この剣と魔法の世界には、かつて多くの英雄と呼ばれるものが誕生した。彼ら、彼女らの中で、一般的にもっとも有名なのは、「八創士」と「北の英雄」であろう。

・・おそらく気づいたであろうが、「八創士」とは一人の英雄を表すのではなく、八人の人物を指す。

そして有名な理由としては、その強さ、成し得た偉業ももちろんであるが、世界の歴史上ごく最近の出来事であり、彼ら、彼女らがいまだ‘現役’ということも挙げられよう・・・・・





     —異変は突然であった—


 敏感なもの、少なくとも剣を生業とするならば感じるであろう。

—とてつもなく大きく、邪悪といえる気を—

このまだ歴史の浅い街の長である男性とその息子も、‘もちろん’,感じていた。

・・・この街の長こそ「北の英雄」レイルその人なのだから・・・


「この邪悪な気があの人たちのもの・・・?」

「これほど強大な気はあの者たちの他にか考えられん。・・・誰かも見当がつく・・・」

「・・・そうですね。・・しかし何故、「八創士」の一人であるあの人が!?」

「・・・・・‘英雄’とは正義の使者ではない。大きな時と場で、己の信念を貫き通した者への、いわば称号なのだ・・・。」

「・・・では、‘北の英雄’と呼ばれている父さんはどうするのです・・?」

「・・・どうもしない。」

「えっ!?・・・」

「・・・私も英雄と呼ばれてはいるが、あの者との実力の差は明らかだ。・・それに私はこの街を守らねばならない。」

「なっ!・・・」

若者は呆然とした。・・信じられなかった。・・・とても英雄である父の言葉とは思えなかった。

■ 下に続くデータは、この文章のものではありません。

(* ===== verification/LbSelectSpec.v ===== *)
(** * What target selection guarantees ([src/src/load_balancer.rs])

    An abstract specification of the selectors: a scope (the targets the route
    may use), whether an all-unhealthy scope may still be served, and the
    outcome. Every selector implements it, on both paths. *)

From Stdlib Require Import Sorted.
From stdpp Require Import sorting.
From S2P Require Import Prelude Decimal RuntimeKeys Upstream Net HealthBitset SmoothWrr WrrSelect PassiveHealth LbHealth LbLocality LbMetrics LbAlgorithms LbDispatch LbSelect LbRetry.
#[local] Open Scope Z_scope.

(** ** The health filter, restricted to a scope *)

Lemma srv_sublist p l : sublist (filter_srv_priority_vec p l) l.
Proof.
  unfold filter_srv_priority_vec. destruct (srv_priorities p); [done|]. destruct l as [|x l]; [done|].
  destruct (_ =? _); [done|]. apply filter_sublist.
Qed.

Section filter_scope.
Context {US : UnstableSort} {UL : UnstableSortLaws US}.

Lemma healthy_whole p health :
  healthy_targets_vec p health = healthy_targets_vec_for_indices p health (seq 0 (length (targets p))).
Proof.
  unfold healthy_targets_vec, healthy_targets_vec_for_indices. rewrite length_seq.
  assert (Hr : Forall (fun i => i < length (targets p))%nat (seq 0 (length (targets p))))
    by (apply Forall_forall; intros i Hi%elem_of_seq; lia).
  rewrite filter_in_range by done. destruct health; [|done]. by rewrite scan_in_range_spec.
Qed.

Lemma healthy_in_scope p health idxs :
  StronglySorted lt idxs -> Forall (fun i => i < length (targets p))%nat idxs ->
  let v := healthy_targets_vec_for_indices p health idxs in
  StronglySorted lt v /\ v ⊆ idxs
  /\ (forall h i, health = Some h -> i ∈ v -> actively_unhealthy p h i = false).
Proof.
  intros Hs Hr. unfold healthy_targets_vec_for_indices. rewrite filter_in_range by done.
  destruct health as [h|].
  - rewrite scan_in_range_spec by done.
    destruct (readmit_vec_spec p h idxs (length idxs) Hs) as [Hv Hi].
    set (v := readmit_vec _ _ _) in *. assert (Hsub := srv_sublist p v).
    assert (Hin : forall i, i ∈ filter_srv_priority_vec p v -> i ∈ v) by (intros i Hx; by eapply elem_of_sublist).
    assert (Hsv : forall i, survives p h idxs (length idxs) i -> i ∈ idxs /\ actively_unhealthy p h i = false).
    { intros i [[Hin' Hk]|Hre].
      - split; [done|]. unfold keeps in Hk. apply andb_true_iff in Hk as [Hk _]. by apply negb_true_iff in Hk.
      - apply readmitted_elem in Hre. apply list_elem_of_fmap in Hre as ([j t] & -> & Hj).
        by apply elem_of_ejections in Hj as (? & ? & _). }
    split; [by eapply ascending_sublist|]. split.
    + intros i Hx. by apply Hsv, Hi, Hin.
    + intros h' i [= <-] Hx. by apply Hsv, Hi, Hin.
  - assert (Hsub := srv_sublist p idxs). split; [by eapply ascending_sublist|]. split; [|done].
    intros i Hx. by eapply elem_of_sublist.
Qed.
End filter_scope.

(** ** Well-formed balancers *)

(** A scope: ascending indices of targets. *)
Definition scope_ok (n : nat) (l : list nat) : Prop := StronglySorted lt l /\ Forall (fun i => i < n)%nat l.

(** The lanes selections run on. *)
Inductive lane_used (lb : LoadBalancer) : lane_ref -> Prop :=
| used_parent : lane_used lb (parent_lane lb)
| used_subset name : is_Some (nonempty_subset lb name) -> lane_used lb (subset_lane lb name)
| used_port port ps : port_overrides lb !! port = Some ps -> lane_used lb (port_lane lb port ps)
| used_port_subset port ps name :
    port_overrides lb !! port = Some ps -> is_Some (nonempty_subset lb name) ->
    lane_used lb (port_subset_lane lb port ps name).

Record lb_ok (lb : LoadBalancer) : Prop := {
  lb_count : target_count (lb_tables lb) = lb_size lb;
  lb_ranks : forall i, 0 <= locality_rank (lb_tables lb) i;
  lb_weights : Forall is_u32 (weights (lb_pool lb));
  lb_len : Z.of_nat (lb_size lb) < 2 ^ 32;
  lb_subsets : forall name l, subset_indices lb !! name = Some l -> scope_ok (lb_size lb) l;
  lb_ports : forall port ps, port_overrides lb !! port = Some ps -> scope_ok (lb_size lb) (target_indices ps);
  lb_rings : forall l, lane_used lb l -> ring_ok (lb_size lb) (lane_ring l)
                       /\ ((0 < lb_size lb)%nat -> lane_algorithm l = ConsistentHashing -> lane_ring l <> []);
  lb_localities : forall l, lane_used lb l -> locality_ok (lb_size lb) (lane_locality l);
  lb_sticky : forall token i, sticky_token_index lb !! token = Some i -> (i < lb_size lb)%nat;
}.

(** The mutable state: measurements in range, weighted round robin lanes alive. *)
Record state_ok (lb : LoadBalancer) (st : LbState) : Prop := {
  st_metrics : metrics_ok (metrics st);
  st_lanes : forall l, (0 < lb_size lb)%nat -> lane_used lb l -> lane_algorithm l = WeightedRoundRobin ->
             lane_ok (weights (lb_pool lb)) (wrr_states st (lane_wrr l));
}.

Lemma state_kept lb st st' : lanes_kept (weights (lb_pool lb)) st st' -> state_ok lb st -> state_ok lb st'.
Proof.
  intros [Hm Hk] [H1 H2]. constructor; [by rewrite Hm|]. intros l Hn Hu Ha. by apply Hk, H2.
Qed.

(** ** The specification *)

Section spec.
Context {US : UnstableSort} {UL : UnstableSortLaws US} {RS : RingSearch} {RL : RingSearchLaws RS}.
Context (lb : LoadBalancer) (shard : nat) (locked : bool).
Hypothesis ok : lb_ok lb.

Let n := lb_size lb.
Let tables := lb_tables lb.

(** Strict locality refuses to leave the cluster: a local target although none
    of the healthy candidates is local. *)
Definition stays_local (healthy : list nat) (t : nat) : Prop :=
  locality_lb_strict tables = true /\ is_local tables t = true /\ (forall i, i ∈ healthy -> is_local tables i = false).

Definition selection_spec (scope healthy : list nat) (may_degrade : bool) (r : option TargetSelection) : Prop :=
  match r with
  | None => scope = [] \/ (healthy = [] /\ may_degrade = false)
  | Some (t, is_fallback) =>
    t ∈ scope /\ (is_fallback = false -> t ∈ healthy)
    /\ (is_fallback = true -> healthy = [] /\ may_degrade = true \/ stays_local healthy t)
  end.

Lemma scope_len l : scope_ok n l -> Z.of_nat (length l) < 2 ^ 32.
Proof.
  intros [Hs Hr]. assert (Hle : (length l <= n)%nat); [|assert (H := lb_len _ ok); fold n in H; lia].
  rewrite <- (length_seq n 0). apply submseteq_length, NoDup_submseteq; [by apply ascending_nodup|].
  intros i Hi. apply elem_of_seq. rewrite Forall_forall in Hr. specialize (Hr i Hi). lia.
Qed.

Lemma scope_pos c : c <> [] -> Forall (fun i => i < n)%nat c -> (0 < n)%nat.
Proof. intros Hne Hr. destruct c as [|i c]; [done|]. apply Forall_cons in Hr as [Hi _]. lia. Qed.

Lemma lane_is_ready l st : (0 < n)%nat -> lane_used lb l -> state_ok lb st ->
  lane_ready (weights (lb_pool lb)) (lane_algorithm l) (lane_wrr l) (lane_ring l) st.
Proof. intros Hn Hl Hst. split; [by apply Hst|by apply (lb_rings _ ok)]. Qed.

Lemma pick_vec_total key l c st :
  c <> [] -> scope_ok n c -> lane_used lb l -> state_ok lb st ->
  exists t st', pick_vec lb shard locked key c l st = (Some t, st') /\ t ∈ c /\ state_ok lb st'.
Proof.
  intros Hne Hc Hl Hst. unfold pick_vec.
  destruct (dispatch_vec_total (lb_pool lb) shard locked key c (lane_algorithm l) (lane_rr l) (lane_wrr l) (lane_ring l)
    (lane_locality l) st) as (t & st' & Ht & Hin & Hk);
    [done|apply Hc|by apply scope_len|apply ok|by apply lane_is_ready; [eapply scope_pos, Hc|..]|apply Hst|].
  exists t, st'. split; [done|]. split; [done|]. by eapply state_kept.
Qed.

Lemma pick_bitset_total key l b c st :
  (n <= 128)%nat -> denotes n b c -> c <> [] -> lane_used lb l -> state_ok lb st ->
  exists t st', pick_bitset lb shard locked key b l st = (Some t, st') /\ t ∈ c /\ state_ok lb st'.
Proof.
  intros Hn Hd Hne Hl Hst. assert (Hpos := scope_pos c Hne (proj2 (proj2 Hd))). unfold pick_bitset.
  destruct (dispatch_bitset_total (lb_pool lb) shard locked Hn key b c (lane_algorithm l) (lane_rr l) (lane_wrr l)
    (lane_ring l) (lane_locality l) st) as (t & st' & Ht & Hin & Hk);
    [done|done|apply ok|by apply (lb_rings _ ok)|by apply (lb_localities _ ok)|by apply lane_is_ready|apply Hst|].
  exists t, st'. split; [done|]. split; [done|]. by eapply state_kept.
Qed.

(** What the preference hands to the pick. *)
Lemma preferred_scope healthy scope lr fe :
  healthy <> [] -> healthy ⊆ scope -> scope_ok n healthy -> scope_ok n scope ->
  let '(pr, d) := preferred_locality_candidates tables healthy scope lr fe in
  pr <> [] /\ scope_ok n pr /\ pr ⊆ scope
  /\ (d = false -> pr ⊆ healthy) /\ (d = true -> forall t, t ∈ pr -> stays_local healthy t).
Proof.
  intros Hne Hsub [Hh _] [Hs Hr].
  assert (Hc := preferred_choice_safe tables healthy scope lr fe (lb_ranks _ ok) Hne Hsub).
  assert (Ha := preferred_ascending tables healthy scope lr fe (lb_ranks _ ok) Hh Hs).
  destruct (preferred_locality_candidates tables healthy scope lr fe) as [pr d].
  destruct Hc as (H1 & H2 & H3 & H4 & _). split; [done|]. split; [|split; [done|split; [done|]]].
  - split; [done|]. rewrite Forall_forall in *. intros i Hi. by apply Hr, H2.
  - intros Hd t Ht. destruct (H4 Hd) as (A & B & C). split; [done|]. split; [by apply B|done].
Qed.

(** The outcome of preferring and picking, on either path. *)
Definition picked (scope healthy : list nat) (r : option TargetSelection * LbState) : Prop :=
  exists t d st', r = (Some (t, d), st') /\ t ∈ scope /\ (d = false -> t ∈ healthy)
    /\ (d = true -> stays_local healthy t) /\ state_ok lb st'.

Lemma prefer_vec_picks key healthy scope l fe st :
  healthy <> [] -> healthy ⊆ scope -> scope_ok n healthy -> scope_ok n scope -> lane_used lb l -> state_ok lb st ->
  picked scope healthy (prefer_vec lb shard locked key healthy scope l fe st).
Proof.
  intros Hne Hsub Hh Hs Hl Hst. unfold prefer_vec.
  assert (Hp := preferred_scope healthy scope (snd <$> lane_locality l) fe Hne Hsub Hh Hs). fold tables.
  destruct (preferred_locality_candidates tables healthy scope _ fe) as [pr d].
  destruct Hp as (Hpne & Hpok & Hps & Hdf & Hdt).
  destruct (pick_vec_total key l pr st Hpne Hpok Hl Hst) as (t & st' & Ht & Hin & Hst').
  exists t, d, st'. unfold flagged. rewrite Ht. split; [done|]. split; [by apply Hps|].
  split; [intros ->; by apply Hdf|]. split; [intros ->; by apply Hdt|done].
Qed.

Lemma prefer_bitset_picks key hb sb healthy scope l fe st :
  (n <= 128)%nat -> denotes n hb healthy -> denotes n sb scope ->
  healthy <> [] -> healthy ⊆ scope -> lane_used lb l -> state_ok lb st ->
  picked scope healthy (prefer_bitset lb shard locked key hb sb l fe st).
Proof.
  intros Hn Hdh Hds Hne Hsub Hl Hst. unfold prefer_bitset.
  assert (Hok : forall b c, denotes n b c -> scope_ok n c)
    by (intros b c (Hw & <- & Hr); split; [apply members_sorted; apply Hw|done]).
  assert (Hp := preferred_scope healthy scope (snd <$> lane_locality l) fe Hne Hsub (Hok _ _ Hdh) (Hok _ _ Hds)).
  assert (Ha := preferred_agree tables hb sb healthy scope (snd <$> lane_locality l) fe).
  unfold tables in *. rewrite (lb_count _ ok) in Ha. specialize (Ha Hn (lb_ranks _ ok) Hdh Hds).
  destruct (preferred_locality_bitset (lb_tables lb) hb sb _ fe) as [pb pd].
  destruct (preferred_locality_candidates (lb_tables lb) healthy scope _ fe) as [pr d].
  destruct Ha as [Hd Hdeg]. cbn [fst snd] in *. subst d.
  destruct Hp as (Hpne & Hpok & Hps & Hdf & Hdt).
  destruct (pick_bitset_total key l pb pr st Hn Hd Hpne Hl Hst) as (t & st' & Ht & Hin & Hst').
  exists t, pd, st'. unfold flagged. rewrite Ht. split; [done|]. split; [by apply Hps|].
  split; [intros ->; by apply Hdf|]. split; [intros ->; by apply Hdt|done].
Qed.

(** ** Serving a scope *)

Definition outcome (scope healthy : list nat) (may_degrade : bool) (r : option TargetSelection * LbState) : Prop :=
  selection_spec scope healthy may_degrade r.1 /\ state_ok lb r.2.

Lemma picked_outcome scope healthy may r : picked scope healthy r -> outcome scope healthy may r.
Proof.
  intros (t & d & st' & -> & Hin & Hf & Ht & Hst). split; [|done]. cbn. split; [done|]. split; [done|].
  intros Hd. right. by apply Ht.
Qed.

Lemma refused scope healthy may st :
  scope = [] \/ healthy = [] /\ may = false -> state_ok lb st -> outcome scope healthy may (None, st).
Proof. by split. Qed.

(** Degraded selection is selection from the scope itself, flagged. *)
Lemma degraded_outcome scope r r' :
  picked scope scope r -> r' = (match r.1 with Some (t, _) => Some (t, true) | None => None end, r.2) ->
  outcome scope [] true r'.
Proof.
  intros (t & d & st' & -> & Hin & _ & _ & Hst) ->. split; [|done]. cbn. split; [done|]. split; [done|]. by left.
Qed.

Lemma degraded_vec_flags key scope l fe st :
  let r := prefer_vec lb shard locked key scope scope l fe st in
  degraded_vec lb shard locked key scope scope l fe st
  = (match r.1 with Some (t, _) => Some (t, true) | None => None end, r.2).
Proof.
  cbn zeta. unfold degraded_vec, prefer_vec, flagged.
  destruct (preferred_locality_candidates _ scope scope _ fe) as [pr d]. by destruct (pick_vec _ _ _ _ _ _ _) as [[t|] st'].
Qed.

Lemma degraded_bitset_flags key sb l fe st :
  let r := prefer_bitset lb shard locked key sb sb l fe st in
  degraded_bitset lb shard locked key sb l fe st
  = (match r.1 with Some (t, _) => Some (t, true) | None => None end, r.2).
Proof.
  cbn zeta. unfold degraded_bitset, prefer_bitset, flagged.
  destruct (preferred_locality_bitset _ sb sb _ fe) as [pr d]. by destruct (pick_bitset _ _ _ _ _ _ _) as [[t|] st'].
Qed.

Lemma serve_vec key scope healthy l fe may st :
  scope_ok n scope -> scope_ok n healthy -> healthy ⊆ scope -> scope <> [] -> lane_used lb l -> state_ok lb st ->
  outcome scope healthy may
    (if bool_decide (healthy = [])
     then (if may : bool then degraded_vec lb shard locked key scope scope l fe st else (None, st))
     else prefer_vec lb shard locked key healthy scope l fe st).
Proof.
  intros Hs Hh Hsub Hne Hl Hst. case_bool_decide as He.
  - subst. destruct may; [|apply refused; [by right|done]].
    eapply degraded_outcome; [|apply degraded_vec_flags]. by apply prefer_vec_picks.
  - apply picked_outcome. by apply prefer_vec_picks.
Qed.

「・・・自分の街さえ守れればいい。・・・本気でそう思っているのですか!!」

「・・‘自分の街’という表現はおこがましいな。・・だが、これが私の‘信念’だ。」

「・・・こう言った以上、それを覆すことがないことは、息子であるお前ならわかるだろう?」

「・・・・・わかりました・・・」

明らかに納得の言っていない口調で答える。


   ・・・実際その次の日の朝には、この青年の姿は街から消えてしまっていたから・・・


「・・・これでいいのか?」

「・・・・・はい。・・・でも、すみません・・・」

「謝る必要・・・この場合、意味は無いな。・・・もし失敗すれば、謝ってすむ問題じゃ無くなるだろうからな。」

「・・・・・」

「あなた、こんなか弱い子をいじめなくても」

「・・・か弱い、か・・・・・」

「・・とにかく、ご協力感謝します。・・・では。」

「・・・ああ」「気をつけてね。」

そして少女もこの場から去る。

「あなた」

「・・なんだ?」

「・・・私も、あの子達を信じますよ・・・」



     −英雄の息子である若者が旅立つところから、この物語は始まる−


             —受け継ぐものの物語—


         −その若者の名は‘ラル’といった・・・−


はい、いかがでしたでしょうか?

・・まぁ、序章なので第1章までは見ないとなんとも言えないと思いますので、続きを是非!


ちなみにこの作品のコンセプトのひとつに、

「一作ごとに謎の提起、そして一作それぞれで謎の答えがわかる作品」

というのがありまして、この作品だけではいろんな謎が出てくると思います。


実際、作者の自分もまだわからない(決めてない)謎、出してますので^^;


その答えが、これから少しずつ解明していけたらと思います。

そして一応、この作品中にも謎の答えが今後出てくる予定です。


シリーズが一周回って、これをまた読んでいただけた時に「あ~、確かに答えでてるわ!」と言っていただけたら最高です。